__INSTRUCTIONS TO FOLLOW__:
Restate the last part of the records below word for word, beginning at the line with "(** ** Representation *)" and ending at the final line.

__GIVEN INFORMATION__:
###
(* ===== verification/ZsetRep.v ===== *)
(** * Sorted sets as finite maps (src/t_zset.c)

    Both kinds of sorted set of [Zset] are related to the map from members to
    scores they stand for, and every operation of the API is shown to refine
    the operation on that map: it does not fault, gives the same return value
    and flags, and leaves a sorted set that stands for the resulting map. *)

From S2P Require Import Prelude.
From S2P Require Import Sds.
From S2P Require Import Double.
From S2P Require Import Entries.
From S2P Require Import Skiplist.
From S2P Require Import SkiplistRep.
From S2P Require Import Zset.

#[local] Open Scope Z_scope.

(** ** Representation *)

Definition zkey (p : sds * double) : entry := (p.2, p.1).

(** The dictionary points to the nodes. *)
Definition dict_rep (d : gmap sds loc) (R : list rnode) : Prop :=
  ∀ e l, d !! e = Some l ↔ ∃ r, r ∈ R ∧ rn_ele r = e ∧ rn_loc r = l.

Inductive zset_list : zobj → list entry → Prop :=
  | zset_ziplist zl : zset_list (ZZiplist zl) (zkey <$> zl)
  | zset_skiplist d zsl R :
      zsl_rep zsl R → dict_rep d R → zset_list (ZSkiplist (mkZset d zsl)) (rkeys R).

Definition zset_rep (z : zobj) (m : gmap sds double) : Prop :=
  ∃ K, zset_list z K ∧ ksorted K ∧ kmap K = m.

(** ** The map operations *)

(** What [zsetAdd] does to the map, with its return value and flags. *)
Definition zmap_add (m : gmap sds double) (score : double) (ele : sds) (flags : Z)
    : gmap sds double * bool * Z :=
  let incr := negb (Z.land flags ZADD_INCR =? 0) in
  let nx := negb (Z.land flags ZADD_NX =? 0) in
  let xx := negb (Z.land flags ZADD_XX =? 0) in
  if isnan score then (m, false, ZADD_NAN)
  else
    match m !! ele with
    | Some cur =>
        let score := if incr then dadd score cur else score in
        if nx then (m, true, ZADD_NOP)
        else if isnan score then (m, false, ZADD_NAN)
        else if deqb score cur then (m, true, 0)
        else (<[ele := score]> m, true, ZADD_UPDATED)
    | None => if xx then (m, true, ZADD_NOP) else (<[ele := score]> m, true, ZADD_ADDED)
    end.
###
__WRITTEN REPLY__:
(** ** Representation *)

Definition zkey (p : sds * double) : entry := (p.2, p.1).

(** The dictionary points to the nodes. *)
Definition dict_rep (d : gmap sds loc) (R : list rnode) : Prop :=
  ∀ e l, d !! e = Some l ↔ ∃ r, r ∈ R ∧ rn_ele r = e ∧ rn_loc r = l.

Inductive zset_list : zobj → list entry → Prop :=
  | zset_ziplist zl : zset_list (ZZiplist zl) (zkey <$> zl)
  | zset_skiplist d zsl R :
      zsl_rep zsl R → dict_rep d R → zset_list (ZSkiplist (mkZset d zsl)) (rkeys R).

Definition zset_rep (z : zobj) (m : gmap sds double) : Prop :=
  ∃ K, zset_list z K ∧ ksorted K ∧ kmap K = m.

(** ** The map operations *)

(** What [zsetAdd] does to the map, with its return value and flags. *)
Definition zmap_add (m : gmap sds double) (score : double) (ele : sds) (flags : Z)
    : gmap sds double * bool * Z :=
  let incr := negb (Z.land flags ZADD_INCR =? 0) in
  let nx := negb (Z.land flags ZADD_NX =? 0) in
  let xx := negb (Z.land flags ZADD_XX =? 0) in
  if isnan score then (m, false, ZADD_NAN)
  else
    match m !! ele with
    | Some cur =>
        let score := if incr then dadd score cur else score in
        if nx then (m, true, ZADD_NOP)
        else if isnan score then (m, false, ZADD_NAN)
        else if deqb score cur then (m, true, 0)
        else (<[ele := score]> m, true, ZADD_UPDATED)
    | None => if xx then (m, true, ZADD_NOP) else (<[ele := score]> m, true, ZADD_ADDED)
    end.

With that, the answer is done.